Stored data entries:
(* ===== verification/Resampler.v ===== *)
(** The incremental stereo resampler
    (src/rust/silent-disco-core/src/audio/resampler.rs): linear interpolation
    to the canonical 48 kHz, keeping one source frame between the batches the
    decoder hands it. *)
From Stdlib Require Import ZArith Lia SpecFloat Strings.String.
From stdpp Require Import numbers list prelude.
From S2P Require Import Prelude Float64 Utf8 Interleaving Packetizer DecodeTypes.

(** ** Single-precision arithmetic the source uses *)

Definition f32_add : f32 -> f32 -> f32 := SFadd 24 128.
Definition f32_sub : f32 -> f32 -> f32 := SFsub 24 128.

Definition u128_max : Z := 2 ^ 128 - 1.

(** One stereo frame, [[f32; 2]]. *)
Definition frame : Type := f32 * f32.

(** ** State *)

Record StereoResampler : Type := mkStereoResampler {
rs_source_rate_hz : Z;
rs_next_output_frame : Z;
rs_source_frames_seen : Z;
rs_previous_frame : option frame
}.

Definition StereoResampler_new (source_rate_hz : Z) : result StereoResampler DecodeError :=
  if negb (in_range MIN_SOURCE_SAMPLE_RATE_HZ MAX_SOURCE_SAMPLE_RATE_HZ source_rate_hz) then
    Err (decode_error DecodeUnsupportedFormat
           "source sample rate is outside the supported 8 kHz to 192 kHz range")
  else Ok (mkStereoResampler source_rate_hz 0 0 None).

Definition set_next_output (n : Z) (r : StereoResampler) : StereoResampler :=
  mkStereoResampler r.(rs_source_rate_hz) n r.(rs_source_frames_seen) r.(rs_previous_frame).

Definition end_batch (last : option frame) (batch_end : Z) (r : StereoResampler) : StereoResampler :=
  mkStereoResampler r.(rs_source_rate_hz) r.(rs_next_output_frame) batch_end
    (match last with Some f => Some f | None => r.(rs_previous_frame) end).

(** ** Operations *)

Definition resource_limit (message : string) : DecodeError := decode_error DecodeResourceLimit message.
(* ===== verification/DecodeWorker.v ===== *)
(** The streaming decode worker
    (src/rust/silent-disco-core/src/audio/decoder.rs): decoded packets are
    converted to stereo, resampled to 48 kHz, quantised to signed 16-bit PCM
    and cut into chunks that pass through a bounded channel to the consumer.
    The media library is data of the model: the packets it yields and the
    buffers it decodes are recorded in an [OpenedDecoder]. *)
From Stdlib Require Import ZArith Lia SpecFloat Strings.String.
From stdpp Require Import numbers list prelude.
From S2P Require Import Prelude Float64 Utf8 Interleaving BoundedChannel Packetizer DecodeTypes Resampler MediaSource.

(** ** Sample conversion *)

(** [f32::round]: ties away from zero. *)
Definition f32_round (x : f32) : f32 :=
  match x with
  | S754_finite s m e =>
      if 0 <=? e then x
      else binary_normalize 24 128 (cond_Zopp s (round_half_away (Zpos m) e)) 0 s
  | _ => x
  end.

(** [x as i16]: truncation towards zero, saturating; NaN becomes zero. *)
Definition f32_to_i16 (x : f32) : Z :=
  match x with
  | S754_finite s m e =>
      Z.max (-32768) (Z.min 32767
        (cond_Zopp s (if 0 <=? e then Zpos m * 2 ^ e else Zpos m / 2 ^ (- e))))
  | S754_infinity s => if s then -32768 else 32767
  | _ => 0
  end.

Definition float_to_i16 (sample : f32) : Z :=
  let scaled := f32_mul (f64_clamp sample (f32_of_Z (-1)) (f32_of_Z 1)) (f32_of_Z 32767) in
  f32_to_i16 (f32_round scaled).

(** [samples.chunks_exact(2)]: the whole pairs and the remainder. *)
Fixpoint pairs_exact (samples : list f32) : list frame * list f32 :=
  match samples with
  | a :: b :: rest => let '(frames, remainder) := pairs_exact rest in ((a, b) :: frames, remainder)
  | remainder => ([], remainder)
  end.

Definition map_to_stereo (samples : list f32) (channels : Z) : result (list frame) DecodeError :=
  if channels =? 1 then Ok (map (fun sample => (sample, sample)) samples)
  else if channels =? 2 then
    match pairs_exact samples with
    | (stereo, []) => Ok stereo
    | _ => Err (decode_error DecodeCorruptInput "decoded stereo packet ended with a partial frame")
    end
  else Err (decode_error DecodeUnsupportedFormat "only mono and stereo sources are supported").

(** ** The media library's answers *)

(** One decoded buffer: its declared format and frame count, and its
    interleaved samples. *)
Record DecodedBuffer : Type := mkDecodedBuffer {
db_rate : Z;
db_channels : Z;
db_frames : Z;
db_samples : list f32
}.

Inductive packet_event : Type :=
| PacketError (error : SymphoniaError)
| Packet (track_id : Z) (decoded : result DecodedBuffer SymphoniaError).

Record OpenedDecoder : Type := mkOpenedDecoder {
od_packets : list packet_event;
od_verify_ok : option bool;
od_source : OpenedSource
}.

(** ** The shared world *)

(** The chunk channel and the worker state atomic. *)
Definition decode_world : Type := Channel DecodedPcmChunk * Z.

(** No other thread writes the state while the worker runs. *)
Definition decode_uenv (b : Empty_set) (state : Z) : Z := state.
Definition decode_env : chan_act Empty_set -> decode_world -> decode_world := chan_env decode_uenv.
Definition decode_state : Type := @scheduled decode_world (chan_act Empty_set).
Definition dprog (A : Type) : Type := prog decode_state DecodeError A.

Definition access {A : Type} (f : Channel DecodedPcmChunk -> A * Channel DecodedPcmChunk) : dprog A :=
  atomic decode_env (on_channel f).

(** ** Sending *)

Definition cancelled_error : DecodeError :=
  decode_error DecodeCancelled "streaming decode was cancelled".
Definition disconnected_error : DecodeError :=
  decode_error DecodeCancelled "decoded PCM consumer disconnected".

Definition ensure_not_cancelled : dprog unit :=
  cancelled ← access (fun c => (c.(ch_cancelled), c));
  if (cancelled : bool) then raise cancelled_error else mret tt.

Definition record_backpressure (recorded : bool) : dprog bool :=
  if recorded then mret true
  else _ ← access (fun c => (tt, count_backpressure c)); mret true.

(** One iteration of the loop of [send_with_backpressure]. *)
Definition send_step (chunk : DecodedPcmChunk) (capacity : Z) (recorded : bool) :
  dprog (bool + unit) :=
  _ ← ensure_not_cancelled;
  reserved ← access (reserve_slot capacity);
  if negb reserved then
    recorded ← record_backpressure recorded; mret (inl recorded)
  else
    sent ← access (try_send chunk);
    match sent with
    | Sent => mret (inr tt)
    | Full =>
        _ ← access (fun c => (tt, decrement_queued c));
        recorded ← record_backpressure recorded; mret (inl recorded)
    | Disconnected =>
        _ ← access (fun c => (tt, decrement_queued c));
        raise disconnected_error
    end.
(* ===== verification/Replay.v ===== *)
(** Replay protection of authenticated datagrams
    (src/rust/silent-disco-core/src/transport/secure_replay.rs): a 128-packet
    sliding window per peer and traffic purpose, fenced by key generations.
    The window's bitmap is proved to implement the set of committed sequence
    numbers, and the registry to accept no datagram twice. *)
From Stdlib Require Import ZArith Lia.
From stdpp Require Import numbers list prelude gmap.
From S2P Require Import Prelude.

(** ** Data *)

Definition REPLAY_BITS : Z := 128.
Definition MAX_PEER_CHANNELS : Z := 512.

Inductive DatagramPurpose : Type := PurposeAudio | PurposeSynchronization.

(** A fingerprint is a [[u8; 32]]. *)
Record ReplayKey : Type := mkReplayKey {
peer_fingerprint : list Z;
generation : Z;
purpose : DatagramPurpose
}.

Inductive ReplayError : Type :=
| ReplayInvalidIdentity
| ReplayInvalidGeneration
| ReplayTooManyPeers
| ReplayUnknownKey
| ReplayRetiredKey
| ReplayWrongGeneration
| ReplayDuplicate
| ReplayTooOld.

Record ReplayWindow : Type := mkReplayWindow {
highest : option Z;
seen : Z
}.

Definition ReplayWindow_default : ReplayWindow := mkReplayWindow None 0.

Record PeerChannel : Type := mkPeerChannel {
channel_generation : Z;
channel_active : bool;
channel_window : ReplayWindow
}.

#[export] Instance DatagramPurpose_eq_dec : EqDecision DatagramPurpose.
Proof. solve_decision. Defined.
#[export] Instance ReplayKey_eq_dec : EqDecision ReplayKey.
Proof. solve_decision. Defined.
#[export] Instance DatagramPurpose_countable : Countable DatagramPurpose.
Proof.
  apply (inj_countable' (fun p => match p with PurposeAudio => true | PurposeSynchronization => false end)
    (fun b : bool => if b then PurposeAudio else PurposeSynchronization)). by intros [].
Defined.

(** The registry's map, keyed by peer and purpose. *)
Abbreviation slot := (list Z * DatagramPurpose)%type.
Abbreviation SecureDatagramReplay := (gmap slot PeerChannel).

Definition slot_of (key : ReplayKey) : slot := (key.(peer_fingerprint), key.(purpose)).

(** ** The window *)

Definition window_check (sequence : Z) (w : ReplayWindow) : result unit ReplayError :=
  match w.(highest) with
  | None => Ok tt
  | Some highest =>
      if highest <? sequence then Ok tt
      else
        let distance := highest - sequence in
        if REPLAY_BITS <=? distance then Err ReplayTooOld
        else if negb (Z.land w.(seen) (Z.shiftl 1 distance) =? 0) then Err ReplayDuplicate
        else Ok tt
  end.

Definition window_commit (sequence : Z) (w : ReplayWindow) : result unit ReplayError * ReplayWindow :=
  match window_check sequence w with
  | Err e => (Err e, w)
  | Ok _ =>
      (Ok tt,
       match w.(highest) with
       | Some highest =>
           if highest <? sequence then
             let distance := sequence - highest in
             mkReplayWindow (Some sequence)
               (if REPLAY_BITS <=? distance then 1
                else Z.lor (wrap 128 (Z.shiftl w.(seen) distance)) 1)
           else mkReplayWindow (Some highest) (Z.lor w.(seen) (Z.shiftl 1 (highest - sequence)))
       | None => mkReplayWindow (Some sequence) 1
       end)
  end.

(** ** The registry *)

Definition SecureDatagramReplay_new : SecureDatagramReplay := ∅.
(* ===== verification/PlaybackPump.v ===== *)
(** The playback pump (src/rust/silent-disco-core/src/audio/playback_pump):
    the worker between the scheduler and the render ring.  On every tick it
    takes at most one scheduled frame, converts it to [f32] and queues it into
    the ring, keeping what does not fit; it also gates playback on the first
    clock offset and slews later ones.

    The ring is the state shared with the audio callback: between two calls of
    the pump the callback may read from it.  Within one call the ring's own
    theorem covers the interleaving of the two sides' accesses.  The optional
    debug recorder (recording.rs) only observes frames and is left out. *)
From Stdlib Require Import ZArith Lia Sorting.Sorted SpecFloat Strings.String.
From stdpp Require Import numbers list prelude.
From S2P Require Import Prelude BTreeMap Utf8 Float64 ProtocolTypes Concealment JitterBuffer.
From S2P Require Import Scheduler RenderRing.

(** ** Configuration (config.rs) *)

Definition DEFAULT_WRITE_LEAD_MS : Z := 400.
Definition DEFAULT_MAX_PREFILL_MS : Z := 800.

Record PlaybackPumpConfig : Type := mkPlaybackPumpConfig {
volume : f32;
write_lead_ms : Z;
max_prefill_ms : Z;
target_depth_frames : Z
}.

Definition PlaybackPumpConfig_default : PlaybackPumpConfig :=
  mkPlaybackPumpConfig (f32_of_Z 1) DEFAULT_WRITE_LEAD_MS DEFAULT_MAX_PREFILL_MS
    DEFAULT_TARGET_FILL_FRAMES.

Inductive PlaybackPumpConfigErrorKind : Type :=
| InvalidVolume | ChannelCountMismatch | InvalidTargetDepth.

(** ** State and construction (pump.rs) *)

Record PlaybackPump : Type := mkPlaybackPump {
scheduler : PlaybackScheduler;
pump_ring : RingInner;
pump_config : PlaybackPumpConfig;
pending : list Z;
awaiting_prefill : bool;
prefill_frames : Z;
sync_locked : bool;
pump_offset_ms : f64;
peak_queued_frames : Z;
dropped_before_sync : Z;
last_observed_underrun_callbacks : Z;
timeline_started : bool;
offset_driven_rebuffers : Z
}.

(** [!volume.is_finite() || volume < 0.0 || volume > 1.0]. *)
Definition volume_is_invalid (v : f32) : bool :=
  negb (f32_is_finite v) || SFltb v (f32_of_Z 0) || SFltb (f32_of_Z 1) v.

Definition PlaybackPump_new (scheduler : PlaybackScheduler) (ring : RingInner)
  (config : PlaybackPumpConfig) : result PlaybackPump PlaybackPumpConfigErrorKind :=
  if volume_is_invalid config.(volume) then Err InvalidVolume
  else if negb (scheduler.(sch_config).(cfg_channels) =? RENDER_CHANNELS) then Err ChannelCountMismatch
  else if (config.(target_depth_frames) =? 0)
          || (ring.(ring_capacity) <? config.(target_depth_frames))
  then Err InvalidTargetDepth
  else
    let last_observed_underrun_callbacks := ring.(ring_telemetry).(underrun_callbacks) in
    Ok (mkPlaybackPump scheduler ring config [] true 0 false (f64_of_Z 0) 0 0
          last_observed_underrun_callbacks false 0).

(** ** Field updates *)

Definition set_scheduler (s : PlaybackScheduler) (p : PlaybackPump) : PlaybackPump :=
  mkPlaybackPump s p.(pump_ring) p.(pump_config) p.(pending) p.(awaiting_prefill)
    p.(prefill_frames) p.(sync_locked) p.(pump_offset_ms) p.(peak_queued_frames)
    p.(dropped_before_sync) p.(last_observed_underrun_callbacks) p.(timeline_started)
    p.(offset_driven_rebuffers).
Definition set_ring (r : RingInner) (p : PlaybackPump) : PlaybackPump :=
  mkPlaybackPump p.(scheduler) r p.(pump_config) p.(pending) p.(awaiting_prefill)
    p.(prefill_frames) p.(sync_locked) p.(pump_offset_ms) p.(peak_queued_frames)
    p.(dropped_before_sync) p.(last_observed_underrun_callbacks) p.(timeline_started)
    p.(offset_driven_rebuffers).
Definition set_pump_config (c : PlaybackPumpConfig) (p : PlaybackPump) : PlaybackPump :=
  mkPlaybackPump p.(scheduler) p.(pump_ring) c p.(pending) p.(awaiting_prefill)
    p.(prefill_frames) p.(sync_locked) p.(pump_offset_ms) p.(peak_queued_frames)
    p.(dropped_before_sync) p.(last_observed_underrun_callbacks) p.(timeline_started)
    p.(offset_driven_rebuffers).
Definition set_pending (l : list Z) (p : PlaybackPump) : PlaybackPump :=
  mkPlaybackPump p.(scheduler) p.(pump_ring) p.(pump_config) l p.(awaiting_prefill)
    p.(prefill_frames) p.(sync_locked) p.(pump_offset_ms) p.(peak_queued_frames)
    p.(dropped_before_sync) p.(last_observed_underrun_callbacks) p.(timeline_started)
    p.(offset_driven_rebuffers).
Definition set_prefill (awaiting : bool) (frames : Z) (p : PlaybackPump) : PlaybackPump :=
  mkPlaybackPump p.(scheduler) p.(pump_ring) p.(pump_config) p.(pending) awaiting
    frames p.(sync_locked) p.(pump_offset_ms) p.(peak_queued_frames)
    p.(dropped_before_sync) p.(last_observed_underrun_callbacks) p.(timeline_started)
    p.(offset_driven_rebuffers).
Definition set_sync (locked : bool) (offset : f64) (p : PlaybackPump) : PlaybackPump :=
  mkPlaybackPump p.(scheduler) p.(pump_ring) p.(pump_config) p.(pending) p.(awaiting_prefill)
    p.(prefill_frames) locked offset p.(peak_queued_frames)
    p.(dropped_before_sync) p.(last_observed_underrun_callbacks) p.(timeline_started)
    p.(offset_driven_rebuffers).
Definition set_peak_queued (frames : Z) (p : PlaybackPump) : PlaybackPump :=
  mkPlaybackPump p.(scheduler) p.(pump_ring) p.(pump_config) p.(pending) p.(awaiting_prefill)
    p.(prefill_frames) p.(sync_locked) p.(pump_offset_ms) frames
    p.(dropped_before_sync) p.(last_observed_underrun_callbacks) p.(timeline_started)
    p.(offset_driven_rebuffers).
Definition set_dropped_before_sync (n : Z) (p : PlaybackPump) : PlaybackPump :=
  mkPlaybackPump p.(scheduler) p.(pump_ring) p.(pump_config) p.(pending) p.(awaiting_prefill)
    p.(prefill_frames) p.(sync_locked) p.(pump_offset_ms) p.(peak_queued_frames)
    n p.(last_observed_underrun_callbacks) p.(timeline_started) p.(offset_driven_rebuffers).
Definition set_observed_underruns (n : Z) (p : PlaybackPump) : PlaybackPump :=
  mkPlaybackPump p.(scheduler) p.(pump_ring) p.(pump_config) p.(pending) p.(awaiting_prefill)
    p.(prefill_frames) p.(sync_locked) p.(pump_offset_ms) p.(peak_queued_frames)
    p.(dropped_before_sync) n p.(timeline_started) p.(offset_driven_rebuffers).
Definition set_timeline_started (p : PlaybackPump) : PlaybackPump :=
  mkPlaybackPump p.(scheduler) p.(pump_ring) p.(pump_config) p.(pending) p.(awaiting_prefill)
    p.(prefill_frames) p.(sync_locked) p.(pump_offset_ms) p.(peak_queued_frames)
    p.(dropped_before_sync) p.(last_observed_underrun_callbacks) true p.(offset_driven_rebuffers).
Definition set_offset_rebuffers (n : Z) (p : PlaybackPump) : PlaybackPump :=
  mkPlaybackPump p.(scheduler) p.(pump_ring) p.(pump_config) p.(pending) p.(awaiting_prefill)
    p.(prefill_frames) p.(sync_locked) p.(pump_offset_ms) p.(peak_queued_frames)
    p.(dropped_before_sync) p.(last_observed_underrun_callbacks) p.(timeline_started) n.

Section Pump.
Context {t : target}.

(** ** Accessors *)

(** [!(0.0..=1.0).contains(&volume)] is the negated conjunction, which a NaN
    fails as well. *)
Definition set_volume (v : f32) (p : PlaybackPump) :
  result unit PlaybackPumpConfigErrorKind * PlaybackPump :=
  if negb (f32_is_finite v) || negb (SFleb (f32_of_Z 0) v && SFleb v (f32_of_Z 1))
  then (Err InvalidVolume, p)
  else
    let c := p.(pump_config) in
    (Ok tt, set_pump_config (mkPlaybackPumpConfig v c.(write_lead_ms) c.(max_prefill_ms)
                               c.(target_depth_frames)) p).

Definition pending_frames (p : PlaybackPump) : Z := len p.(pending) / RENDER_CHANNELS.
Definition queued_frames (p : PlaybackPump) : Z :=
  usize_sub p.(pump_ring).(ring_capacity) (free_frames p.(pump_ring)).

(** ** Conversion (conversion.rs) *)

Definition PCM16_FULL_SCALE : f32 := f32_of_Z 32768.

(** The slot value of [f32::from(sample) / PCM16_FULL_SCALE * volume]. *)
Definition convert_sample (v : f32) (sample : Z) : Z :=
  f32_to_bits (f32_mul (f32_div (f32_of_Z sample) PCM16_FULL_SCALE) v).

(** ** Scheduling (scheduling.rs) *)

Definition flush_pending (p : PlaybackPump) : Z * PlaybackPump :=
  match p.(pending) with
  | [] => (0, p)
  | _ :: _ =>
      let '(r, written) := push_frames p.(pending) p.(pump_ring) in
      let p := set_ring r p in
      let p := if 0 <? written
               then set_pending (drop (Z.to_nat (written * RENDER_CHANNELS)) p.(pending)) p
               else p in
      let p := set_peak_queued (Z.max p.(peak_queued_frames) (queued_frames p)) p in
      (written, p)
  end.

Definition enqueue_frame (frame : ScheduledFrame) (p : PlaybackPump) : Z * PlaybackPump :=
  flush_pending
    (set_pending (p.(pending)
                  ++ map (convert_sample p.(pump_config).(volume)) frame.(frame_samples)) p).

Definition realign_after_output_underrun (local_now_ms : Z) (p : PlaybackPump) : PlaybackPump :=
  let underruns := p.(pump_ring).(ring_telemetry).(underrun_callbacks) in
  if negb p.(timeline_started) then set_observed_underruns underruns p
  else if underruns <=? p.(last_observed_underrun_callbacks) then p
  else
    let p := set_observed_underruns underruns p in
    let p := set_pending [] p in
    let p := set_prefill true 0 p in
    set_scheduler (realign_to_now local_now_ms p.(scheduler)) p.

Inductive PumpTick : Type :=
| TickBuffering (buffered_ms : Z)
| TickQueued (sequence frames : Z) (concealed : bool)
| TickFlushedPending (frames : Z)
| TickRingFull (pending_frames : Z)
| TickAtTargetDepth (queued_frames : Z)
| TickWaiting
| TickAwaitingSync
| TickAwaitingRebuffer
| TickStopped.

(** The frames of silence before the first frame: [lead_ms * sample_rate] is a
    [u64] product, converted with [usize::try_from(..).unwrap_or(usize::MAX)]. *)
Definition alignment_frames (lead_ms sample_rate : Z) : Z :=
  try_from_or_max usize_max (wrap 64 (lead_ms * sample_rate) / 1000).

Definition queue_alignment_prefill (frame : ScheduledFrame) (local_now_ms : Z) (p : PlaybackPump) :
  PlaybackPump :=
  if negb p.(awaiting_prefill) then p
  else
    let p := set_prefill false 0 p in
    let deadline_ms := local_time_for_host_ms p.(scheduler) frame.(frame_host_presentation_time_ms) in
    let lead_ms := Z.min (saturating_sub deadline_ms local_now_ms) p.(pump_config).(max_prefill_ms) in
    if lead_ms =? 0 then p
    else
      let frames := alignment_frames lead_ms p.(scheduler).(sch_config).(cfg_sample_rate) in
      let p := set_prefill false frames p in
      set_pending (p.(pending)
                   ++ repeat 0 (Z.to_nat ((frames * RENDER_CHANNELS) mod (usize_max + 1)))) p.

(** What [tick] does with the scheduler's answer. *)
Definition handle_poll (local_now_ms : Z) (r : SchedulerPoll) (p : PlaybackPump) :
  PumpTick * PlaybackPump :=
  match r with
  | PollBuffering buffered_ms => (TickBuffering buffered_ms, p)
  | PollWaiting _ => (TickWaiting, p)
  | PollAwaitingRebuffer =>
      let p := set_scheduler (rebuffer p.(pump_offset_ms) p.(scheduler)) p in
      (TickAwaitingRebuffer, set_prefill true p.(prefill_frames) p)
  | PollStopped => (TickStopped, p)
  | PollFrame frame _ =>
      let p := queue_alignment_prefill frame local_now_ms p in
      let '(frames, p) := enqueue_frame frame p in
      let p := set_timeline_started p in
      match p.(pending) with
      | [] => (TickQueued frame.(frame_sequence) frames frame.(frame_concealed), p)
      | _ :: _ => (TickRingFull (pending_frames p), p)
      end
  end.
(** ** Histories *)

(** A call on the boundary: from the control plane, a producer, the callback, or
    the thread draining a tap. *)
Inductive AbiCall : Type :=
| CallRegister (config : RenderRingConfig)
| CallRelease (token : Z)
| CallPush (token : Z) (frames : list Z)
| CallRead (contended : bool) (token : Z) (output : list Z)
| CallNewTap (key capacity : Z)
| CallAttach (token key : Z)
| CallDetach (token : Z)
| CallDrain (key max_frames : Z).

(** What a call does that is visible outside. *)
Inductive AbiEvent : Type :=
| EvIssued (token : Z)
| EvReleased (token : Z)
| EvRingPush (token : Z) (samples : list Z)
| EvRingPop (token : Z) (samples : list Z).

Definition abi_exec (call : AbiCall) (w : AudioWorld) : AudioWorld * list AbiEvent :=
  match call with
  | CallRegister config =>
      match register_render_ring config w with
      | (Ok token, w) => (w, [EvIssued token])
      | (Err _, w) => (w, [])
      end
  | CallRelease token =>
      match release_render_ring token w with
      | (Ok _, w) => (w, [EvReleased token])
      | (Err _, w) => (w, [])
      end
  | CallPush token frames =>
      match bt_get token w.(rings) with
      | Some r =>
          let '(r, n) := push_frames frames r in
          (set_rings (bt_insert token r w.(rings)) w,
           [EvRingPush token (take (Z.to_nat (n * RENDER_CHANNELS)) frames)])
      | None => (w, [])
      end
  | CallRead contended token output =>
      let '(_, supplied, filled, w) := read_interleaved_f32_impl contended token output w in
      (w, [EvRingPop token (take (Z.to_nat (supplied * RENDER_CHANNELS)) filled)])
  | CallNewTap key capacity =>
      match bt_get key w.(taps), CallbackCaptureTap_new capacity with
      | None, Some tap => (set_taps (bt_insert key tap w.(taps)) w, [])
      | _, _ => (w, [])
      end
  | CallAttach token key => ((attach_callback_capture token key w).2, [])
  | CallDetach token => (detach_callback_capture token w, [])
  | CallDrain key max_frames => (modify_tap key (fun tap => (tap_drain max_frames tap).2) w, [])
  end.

### What you need to do
What you return should be exactly the lines above, starting at the one with "if negb (in_range" and ending at the one with "mkStereoResampler r.(rs_source_rate_hz) r.(rs_next_output_frame)", and nothing else.

### Solution to this task
  if negb (in_range MIN_SOURCE_SAMPLE_RATE_HZ MAX_SOURCE_SAMPLE_RATE_HZ source_rate_hz) then
    Err (decode_error DecodeUnsupportedFormat
           "source sample rate is outside the supported 8 kHz to 192 kHz range")
  else Ok (mkStereoResampler source_rate_hz 0 0 None).

Definition set_next_output (n : Z) (r : StereoResampler) : StereoResampler :=
  mkStereoResampler r.(rs_source_rate_hz) n r.(rs_source_frames_seen) r.(rs_previous_frame).

Definition end_batch (last : option frame) (batch_end : Z) (r : StereoResampler) : StereoResampler :=
  mkStereoResampler r.(rs_source_rate_hz) r.(rs_next_output_frame) batch_end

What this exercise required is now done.